EU-Kommission fordert mehr Zugeständnisse von Google
Die EU-Wettbewerbshüter verlangen ein stärkeres Entgegenkommen von Google. Wettbewerber beschuldigen das Unternehmen, seine Marktmacht im Suchmaschinen- und Werbemarkt missbraucht zu haben.
Nach einer Anhörung von Wettbewerbern hat die EU-Wettbewerbskommission mehr Zugeständnisse von Google gefordert. Damit soll Google bereits vier Jahre zurückliegende Anschuldigungen, wegen Missbrauchs einer Marktbeherrschenden Stellung, beseitigen können, berichtet Reuters.

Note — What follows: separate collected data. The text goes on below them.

Lemma open_pr_failure_kinds_witness :
  (HTTPError ex_invalid
   = Exception "Github API token is missing. Set GITHUB_TOKEN env variable."
   /\ truthy_opt (environ (ex_world (Some "tok")) !! "GITHUB_TOKEN") = false)
  \/ exists token,
       environ (ex_world (Some "tok")) !! "GITHUB_TOKEN" = Some token
       /\ token <> ""
       /\ (ex_remote ex_invalid
             (pr_request "https://api.github.com" "acme/widget" "alice:fix-1"
                "main" "Operator my-bundle (1.2.3)" "text" token)
           = Raise (HTTPError ex_invalid)
           \/ exists resp,
                ex_remote ex_invalid
                  (pr_request "https://api.github.com" "acme/widget"
                     "alice:fix-1" "main" "Operator my-bundle (1.2.3)" "text"
                     token) = Ok resp
                /\ ((HTTPError ex_invalid = HTTPError resp
                     /\ 400 <= status_code resp < 600)
                    \/ (HTTPError ex_invalid = JSONDecodeError
                        /\ ~ (400 <= status_code resp < 600)
                        /\ body_json resp = None))).
Proof.
  apply (open_pr_failure_kinds (ex_remote ex_invalid) ex_repr
           "https://api.github.com" "acme/widget" "alice:fix-1" "main"
           "Operator my-bundle (1.2.3)" "text" (ex_world (Some "tok"))).
  vm_compute. reflexivity.
Defined.

(** ** [main] *)

Section MainFacts.
Import PyStr PyStrFacts.

Variable giturlparse_owner : string -> result string.
Variable remote : Request -> result Response.
Variable py_repr : JSON -> string.

(** When the body cannot be made, [main] stops there. *)
Lemma main_body_fails (args : Namespace) (p : Process) (e : exn) :
  get_pr_body args = Raise e ->
  main giturlparse_owner remote py_repr args p
  = (Raise e,
     mkProcess (configured p ++ [if verbose args then DEBUG else INFO])
       (world p)).
Proof. intros H. unfold main, bind, lift_result. now rewrite H. Qed.

(** When the head cannot be made, [main] stops there. *)
Lemma main_head_fails (args : Namespace) (p : Process) (pr_body : string)
    (e : exn) :
  get_pr_body args = Ok pr_body ->
  get_head giturlparse_owner (repository_url args) (source_branch args)
    = Raise e ->
  main giturlparse_owner remote py_repr args p
  = (Raise e,
     mkProcess (configured p ++ [if verbose args then DEBUG else INFO])
       (world p)).
Proof.
  intros Hb Hh. unfold main, bind, lift_result. now rewrite Hb, Hh.
Qed.

(** With the body and the head, [main] calls [open_pr] and reads the
    ["url"] of its result. *)
Lemma main_runs_open_pr (args : Namespace) (p : Process)
    (pr_body head : string) :
  get_pr_body args = Ok pr_body ->
  get_head giturlparse_owner (repository_url args) (source_branch args)
    = Ok head ->
  main giturlparse_owner remote py_repr args p
  = match open_pr remote py_repr (github_api_url args) (repository_name args)
            head (target_branch args) (title args) pr_body (world p) with
    | (Raise e, w) =>
        (Raise e,
         mkProcess (configured p ++ [if verbose args then DEBUG else INFO]) w)
    | (Ok (JObject pairs), w) =>
        (Ok tt,
         mkProcess (configured p ++ [if verbose args then DEBUG else INFO])
           (mkWorld (environ w) (sent w)
              (logged w
               ++ [(INFO, "Pull request URL: "
                          +:+ format_value py_repr (dict_get "url" pairs))])))
    | (Ok _, w) =>
        (Raise AttributeError,
         mkProcess (configured p ++ [if verbose args then DEBUG else INFO]) w)
    end.
Proof.
  intros Hb Hh. unfold main, bind at 1 2 3, lift_result. rewrite Hb, Hh.
  cbn [logging_basicConfig world configured].
  destruct (open_pr _ _ _ _ _ _ _ _ _) as [[j|e] w]; [|reflexivity].
  destruct j; reflexivity.
Qed.


(** A title of fewer than three tokens stops [main] at once, with the
    [IndexError] of [get_pr_body]: logging was configured, and nothing else
    happened, whatever the repository URL, the token and the transport
    are. *)
Theorem main_malformed_title (args : Namespace) (p : Process) :
  (length (split (title args)) < 3)%nat ->
  main giturlparse_owner remote py_repr args p
  = (Raise IndexError,
     mkProcess (configured p ++ [if verbose args then DEBUG else INFO])
       (world p)).
Proof.
  intros H. apply main_body_fails.
  destruct (split (title args)) as [|verb [|name [|ver rest]]] eqn:E;
    [unfold get_pr_body; now rewrite E..|cbn [length] in H; lia].
Qed.

(** With a title of three tokens or more, a repository URL the parser
    rejects stops [main] with the parser's error before the token is read
    and before any request: the world is as it was. *)
Theorem main_invalid_url (args : Namespace) (p : Process) (e : exn) :
  (3 <= length (split (title args)))%nat ->
  giturlparse_owner (repository_url args) = Raise e ->
  main giturlparse_owner remote py_repr args p
  = (Raise e,
     mkProcess (configured p ++ [if verbose args then DEBUG else INFO])
       (world p)).
Proof.
  intros Ht Hp.
  destruct (split (title args)) as [|verb [|name [|ver rest]]] eqn:E;
    cbn [length] in Ht; try lia.
  apply (main_head_fails args p _ e
           (BodyFacts.get_pr_body_three args verb name ver rest E)).
  unfold get_head. now rewrite Hp.
Qed.

(** The whole run: with a body, a head and a token, [main] sends the one
    request made of the API URL, the repository name, the head, the target
    branch, the title and the body; when the answer (no error status) is a
    JSON object whose ["url"] is the string [u], it logs
    ["Pull request URL: {u}"] as information and returns. *)
Theorem main_logs_url (args : Namespace) (p : Process)
    (pr_body head token u : string) (resp : Response)
    (pairs : list (string * JSON)) :
  get_pr_body args = Ok pr_body ->
  get_head giturlparse_owner (repository_url args) (source_branch args)
    = Ok head ->
  environ (world p) !! "GITHUB_TOKEN" = Some token -> token <> "" ->
  remote (pr_request (github_api_url args) (repository_name args) head
            (target_branch args) (title args) pr_body token) = Ok resp ->
  ~ (400 <= status_code resp < 600) ->
  body_json resp = Some (JObject pairs) ->
  dict_get "url" pairs = Some (JString u) ->
  main giturlparse_owner remote py_repr args p
  = (Ok tt,
     mkProcess (configured p ++ [if verbose args then DEBUG else INFO])
       (mkWorld (environ (world p))
          (sent (world p)
           ++ [pr_request (github_api_url args) (repository_name args) head
                 (target_branch args) (title args) pr_body token])
          (logged (world p) ++ [(INFO, "Pull request URL: " +:+ u)]))).
Proof.
  intros Hb Hh Ht Hn Hr Hs Hj Hu.
  rewrite (main_runs_open_pr args p pr_body head Hb Hh).
  rewrite (open_pr_other_status remote py_repr _ _ _ _ _ _ token
             (world p) resp (JObject pairs)) by assumption.
  cbn [environ sent logged]. now rewrite Hu.
Qed.

(** When the JSON object of the answer has no ["url"], [main] still returns
    normally, and the line logged is ["Pull request URL: None"]. *)
Theorem main_url_missing (args : Namespace) (p : Process)
    (pr_body head token : string) (resp : Response)
    (pairs : list (string * JSON)) :
  get_pr_body args = Ok pr_body ->
  get_head giturlparse_owner (repository_url args) (source_branch args)
    = Ok head ->
  environ (world p) !! "GITHUB_TOKEN" = Some token -> token <> "" ->
  remote (pr_request (github_api_url args) (repository_name args) head
            (target_branch args) (title args) pr_body token) = Ok resp ->
  ~ (400 <= status_code resp < 600) ->
  body_json resp = Some (JObject pairs) ->
  dict_get "url" pairs = None ->
  fst (main giturlparse_owner remote py_repr args p) = Ok tt
  /\ logged (world (snd (main giturlparse_owner remote py_repr args p)))
     = (logged (world p) ++ [(INFO, "Pull request URL: None")])%list.
Proof.
  intros Hb Hh Ht Hn Hr Hs Hj Hu.
  rewrite (main_runs_open_pr args p pr_body head Hb Hh).
  rewrite (open_pr_other_status remote py_repr _ _ _ _ _ _ token
             (world p) resp (JObject pairs)) by assumption.
  cbn [fst snd world environ sent logged]. now rewrite Hu.
Qed.

(** When the answer decodes to JSON that is not an object, [main] fails with
    [AttributeError] on reading ["url"], after the request was sent and
    accepted, and logs nothing. *)
Theorem main_response_not_object (args : Namespace) (p : Process)
    (pr_body head token : string) (resp : Response) (j : JSON) :
  get_pr_body args = Ok pr_body ->
  get_head giturlparse_owner (repository_url args) (source_branch args)
    = Ok head ->
  environ (world p) !! "GITHUB_TOKEN" = Some token -> token <> "" ->
  remote (pr_request (github_api_url args) (repository_name args) head
            (target_branch args) (title args) pr_body token) = Ok resp ->
  ~ (400 <= status_code resp < 600) ->
  body_json resp = Some j ->
  (forall pairs, j <> JObject pairs) ->
  main giturlparse_owner remote py_repr args p
  = (Raise AttributeError,
     mkProcess (configured p ++ [if verbose args then DEBUG else INFO])
       (mkWorld (environ (world p))
          (sent (world p)
           ++ [pr_request (github_api_url args) (repository_name args) head
                 (target_branch args) (title args) pr_body token])
          (logged (world p)))).
Proof.
  intros Hb Hh Ht Hn Hr Hs Hj Hno.
  rewrite (main_runs_open_pr args p pr_body head Hb Hh).
  rewrite (open_pr_other_status remote py_repr _ _ _ _ _ _ token
             (world p) resp j) by assumption.
  destruct j; try reflexivity. now destruct (Hno pairs).
Qed.
(** The last part of [parse]: optional pre-release, optional build, and
    nothing after them. *)
Definition parse_suffix (ma mi pa v : string) : option parsed :=
  match (if starts_with "-" v then parsePrerelease v else Some ("", v)) with
  | None => None
  | Some (pre, v) =>
      match (if starts_with "+" v then parseBuild v else Some ("", v)) with
      | None => None
      | Some (bu, v) =>
          if String.eqb v "" then
            Some {| major := ma; minor := mi; patch := pa; short := "";
                    prerelease := pre; build := bu |}
          else None
      end
  end.

Definition parse (v : string) : option parsed :=
  if negb (starts_with "v" v) then None else
  match parseInt (tail v) with
  | None => None
  | Some (ma, v) =>
      if String.eqb v "" then
        Some {| major := ma; minor := "0"; patch := "0"; short := ".0.0";
                prerelease := ""; build := "" |}
      else if negb (starts_with "." v) then None else
      match parseInt (tail v) with
      | None => None
      | Some (mi, v) =>
          if String.eqb v "" then
            Some {| major := ma; minor := mi; patch := "0"; short := ".0";
                    prerelease := ""; build := "" |}
          else if negb (starts_with "." v) then None else
          match parseInt (tail v) with
          | None => None
          | Some (pa, v) => parse_suffix ma mi pa v
          end
      end
  end.

Definition compareInt (x y : string) : Z :=
  if String.eqb x y then 0
  else if Nat.ltb (String.length x) (String.length y) then -1
  else if Nat.ltb (String.length y) (String.length x) then 1
  else if String.ltb x y then -1 else 1.

(** The loop [for i < len(x) && x[i] != '.' { i++ }] of nextIdent. *)
Fixpoint nextIdent (x : string) : string * string :=
  match x with
  | String c rest =>
      if Ascii.eqb c "." then ("", x)
      else let (dx, r) := nextIdent rest in (String c dx, r)
  | EmptyString => ("", "")
  end.

(** The loop of comparePrerelease.  Every round removes at least one
    byte of [x]; [fuel] counts the rounds that are left. *)
Fixpoint comparePrerelease_loop (fuel : nat) (x y : string) : Z :=
  if String.eqb x "" then -1
  else if String.eqb y "" then 1
  else
    match fuel with
    | O => 0
    | S fuel' =>
        let (dx, x) := nextIdent (tail x) in
        let (dy, y) := nextIdent (tail y) in
        if negb (String.eqb dx dy) then
          let ix := isNum dx in
          let iy := isNum dy in
          if negb (Bool.eqb ix iy) then (if ix then -1 else 1)
          else if ix && Nat.ltb (String.length dx) (String.length dy) then -1
          else if ix && Nat.ltb (String.length dy) (String.length dx) then 1
          else if String.ltb dx dy then -1 else 1
        else comparePrerelease_loop fuel' x y
    end.

Definition comparePrerelease (x y : string) : Z :=
  if String.eqb x y then 0
  else if String.eqb x "" then 1
  else if String.eqb y "" then -1
  else comparePrerelease_loop (String.length x) x y.

Definition Compare (v w : string) : Z :=
  match parse v, parse w with
  | None, None => 0
  | None, Some _ => -1
  | Some _, None => 1
  | Some pv, Some pw =>
      let c := compareInt (major pv) (major pw) in
      if negb (c =? 0) then c else
      let c := compareInt (minor pv) (minor pw) in
      if negb (c =? 0) then c else
      let c := compareInt (patch pv) (patch pw) in
      if negb (c =? 0) then c else
      comparePrerelease (prerelease pv) (prerelease pw)
  end.

End semver.

(** One round of the loop, on two identifiers that differ. *)
Definition compareIdent (dx dy : string) : Z :=
  let ix := semver.isNum dx in
  let iy := semver.isNum dy in
  if negb (Bool.eqb ix iy) then (if ix then -1 else 1)
  else if ix && Nat.ltb (String.length dx) (String.length dy) then -1
  else if ix && Nat.ltb (String.length dy) (String.length dx) then 1
  else if String.ltb dx dy then -1 else 1.

(** A pre-release as [parse] returns it: empty, or a hyphen and more. *)
Definition prerelease_shape (x : string) : Prop :=
  x = "" \/ semver.starts_with "-" x = true.

(** ** package sort

    [sort.Slice] sorts a slice of at most twelve elements by the insertion
    sort below (insertionSortLessFunc in the Go library); longer slices go
    through its pattern-defeating quicksort, which is not reproduced here:
    both return a permutation of the slice, and that is all the general
    statements below use.  The statements that depend on the exact order
    are about slices of four elements.

    [sink less x left] is the inner loop
    [for j := i; j > a && less(j, j-1); j-- { swap(j, j-1) }]:
    [left] is [data[a:i]] read from [i-1] downwards and [x] is the element
    that starts at [i]; the result is [data[a:i+1]] in the same direction. *)

Fixpoint sink {A : Type} (less : A -> A -> bool) (x : A) (left : list A) : list A :=
  match left with
  | [] => [x]
  | y :: left' => if less x y then y :: sink less x left' else x :: left
  end.

Definition sort_Slice {A : Type} (data : list A) (less : A -> A -> bool) : list A :=
  reverse (fold_left (fun left x => sink less x left) data []).

(** ** The outside world: etcd, the network and the clock *)

(** [store] is the etcd keyspace.  [transport] says, for the client calls to
    come, whether each reaches etcd: [Some e] makes that call return [e]
    without effect (unreachable store, deadline of the call's context
    exceeded); when the list is used up every call gets through. *)
Record World : Type := {
  store : gmap string string;
  transport : list error;
  clock : Time
}.

Definition with_store (w : World) (m : gmap string string) : World :=
  {| store := m; transport := transport w; clock := clock w |}.

Definition with_transport (w : World) (t : list error) : World :=
  {| store := store w; transport := t; clock := clock w |}.

(** The fate of the next client call. *)
Definition next_fault (w : World) : error :=
  match transport w with
  | e :: _ => e
  | [] => None
  end.

Definition called (w : World) : World :=
  with_transport w (List.tl (transport w)).

Definition key_le (a b : KeyValue) : Prop := String.leb (Key a) (Key b) = true.

#[global] Instance key_le_dec (a b : KeyValue) : Decision (key_le a b) :=
  decide (String.leb (Key a) (Key b) = true).

(** A range read returns the keys in ascending byte order. *)
Definition range (m : gmap string string) (p : string -> bool) : list KeyValue :=
  merge_sort key_le
    (List.filter (fun kv => p (Key kv))
       ((fun e => {| Key := fst e; Value := snd e |}) <$> map_to_list m)).

Definition response (kvs : list KeyValue) : GetResponse :=
  {| Kvs := kvs; Count := Z.of_nat (length kvs) |}.

Definition no_response : GetResponse := {| Kvs := []; Count := 0 |}.

Definition etcd_Get (m : gmap string string) (key : string) : GetResponse :=
  match m !! key with
  | Some v => response [{| Key := key; Value := v |}]
  | None => response []
  end.

Definition etcd_Get_WithPrefix (m : gmap string string) (prefix : string)
  : GetResponse :=
  response (range m (String.prefix prefix)).

Definition etcd_Delete (m : gmap string string) (key : string)
  : DeleteResponse * gmap string string :=
  match m !! key with
  | Some _ => ({| Deleted := 1 |}, delete key m)
  | None => ({| Deleted := 0 |}, m)
  end.

(** One call, executed atomically. *)
Definition exec {R : Type} (c : Call R) (w : World) : R * World :=
  match c in Call R return R * World with
  | client_Get key =>
      match next_fault w with
      | Some e => ((no_response, Some e), called w)
      | None => ((etcd_Get (store w) key, None), called w)
      end
  | client_Get_WithPrefix prefix =>
      match next_fault w with
      | Some e => ((no_response, Some e), called w)
      | None => ((etcd_Get_WithPrefix (store w) prefix, None), called w)
      end
  | client_Put key val =>
      match next_fault w with
      | Some e => (Some e, called w)
      | None => (None, with_store (called w) (<[key := val]> (store w)))
      end
  | client_Delete key =>
      match next_fault w with
      | Some e => (({| Deleted := 0 |}, Some e), called w)
      | None =>
          let (res, m) := etcd_Delete (store w) key in
          ((res, None), with_store (called w) m)
      end
  | time_Now => (clock w, w)
  end.

Inductive Outcome (A : Type) : Type :=
| Returns (a : A)
| Panics (msg : string).

Arguments Returns {A} a.
Arguments Panics {A} msg.

(** A whole computation, with nothing else running in between. *)
Fixpoint run {A : Type} (p : Go A) (w : World) : Outcome A * World :=
  match p with
  | Return a => (Returns a, w)
  | Panic msg => (Panics msg, w)
  | Do c k => let (r, w') := exec c w in run (k r) w'
  end.

(** One call of a computation; a finished computation stays as it is. *)
Definition step {A : Type} (p : Go A) (w : World) : Go A * World :=
  match p with
  | Do c k => let (r, w') := exec c w in (k r, w')
  | _ => (p, w)
  end.

(** Goroutines that share the world: [schedule] names, call by call, the
    goroutine that performs its next call. *)
Fixpoint interleave {A : Type} (schedule : list nat) (pool : list (Go A))
    (w : World) : list (Go A) * World :=
  match schedule with
  | [] => (pool, w)
  | i :: schedule' =>
      match pool !! i with
      | Some p =>
          let (p', w') := step p w in
          interleave schedule' (<[i := p']> pool) w'
      | None => interleave schedule' pool w
      end
  end.

(** The calls one after another, each run to its end before the next. *)
Fixpoint run_each {A : Type} (calls : list (Go A)) (w : World)
  : list (Outcome A) * World :=
  match calls with
  | [] => ([], w)
  | p :: calls' =>
      let (o, w') := run p w in
      let (os, w'') := run_each calls' w' in
      (o :: os, w'')
  end.

(** ** The transcoding and serialization libraries

    [sigs.k8s.io/yaml] and [encoding/json] are used through four functions.
    The repository is modelled over any implementation of them.
    [json_Unmarshal data] is [json.Unmarshal(data, &schemaData)] on a
    zero [schemaData]: the decoded message and the error. *)

Class Codec : Type := {
  yaml_YAMLToJSON : string -> string * error;
  yaml_JSONToYAML : string -> string * error;
  json_Marshal : ConfigSchemaData -> string * error;
  json_Unmarshal : string -> ConfigSchemaData * error
}.
(** * The flip puzzle of the Starcast receiver (starcast_game.js)

    A shallow embedding of the puzzle logic of
    [cast.games.starcast.StarcastGame]: the matrix [pieces_] of sprites with
    their [flipped] flag, the scramble done when the puzzle image has
    loaded, [flipPieces] (the handler of a sender's flip message), the
    solved test, and the two score texts.

    JavaScript keeps every mutation made before an exception is thrown, so
    a method is a function from the game object to an outcome (normal
    completion or the thrown error) paired with the game object as the
    method left it. *)

From Stdlib Require Import ZArith QArith Lia String.
From stdpp Require Import base option list strings gmap.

Zu den Hauptbeschwerdeführern zählen Microsoft und der Reisedienst Expedia. Sie haben sich mit weiteren Unternehmen unter der Lobby-Gruppe Fair-Search zusammengeschlossen. Sie kritisieren die Reihenfolge der Suchergebnisse bei Google, da das Unternehmen eigene Dienste und Kunden bevorzugen würde. Eric Schmidt, Executive Chairman von Google, bestritt in einem Interview mit der Financial Times die Anschuldigungen. Seiner Ansicht nach gebe es im Werbemarkt ausreichend Wettbewerb.
Sollte der Streit nicht durch ein Entgegenkommen von Google beigelegt werden, könnte Google in einem Wettbewerbsverfahren eine Strafe von bis zu 5 Milliarden US-Dollar drohen, schreibt Reuters unter Berufung auf die Beschwerdeführer weiter.
Wettbewerbskommissar Jaoquin Almunia stellte sogar die Eröffnung eines offiziellen Untersuchungsverfahrens für das Betriebssystem Android in Aussicht, sollte Google nicht "adäquate Antworten und Erklärungen" auf die Anschuldigungen der Wettbewerber liefern, zitiert Bloomberg Almunia.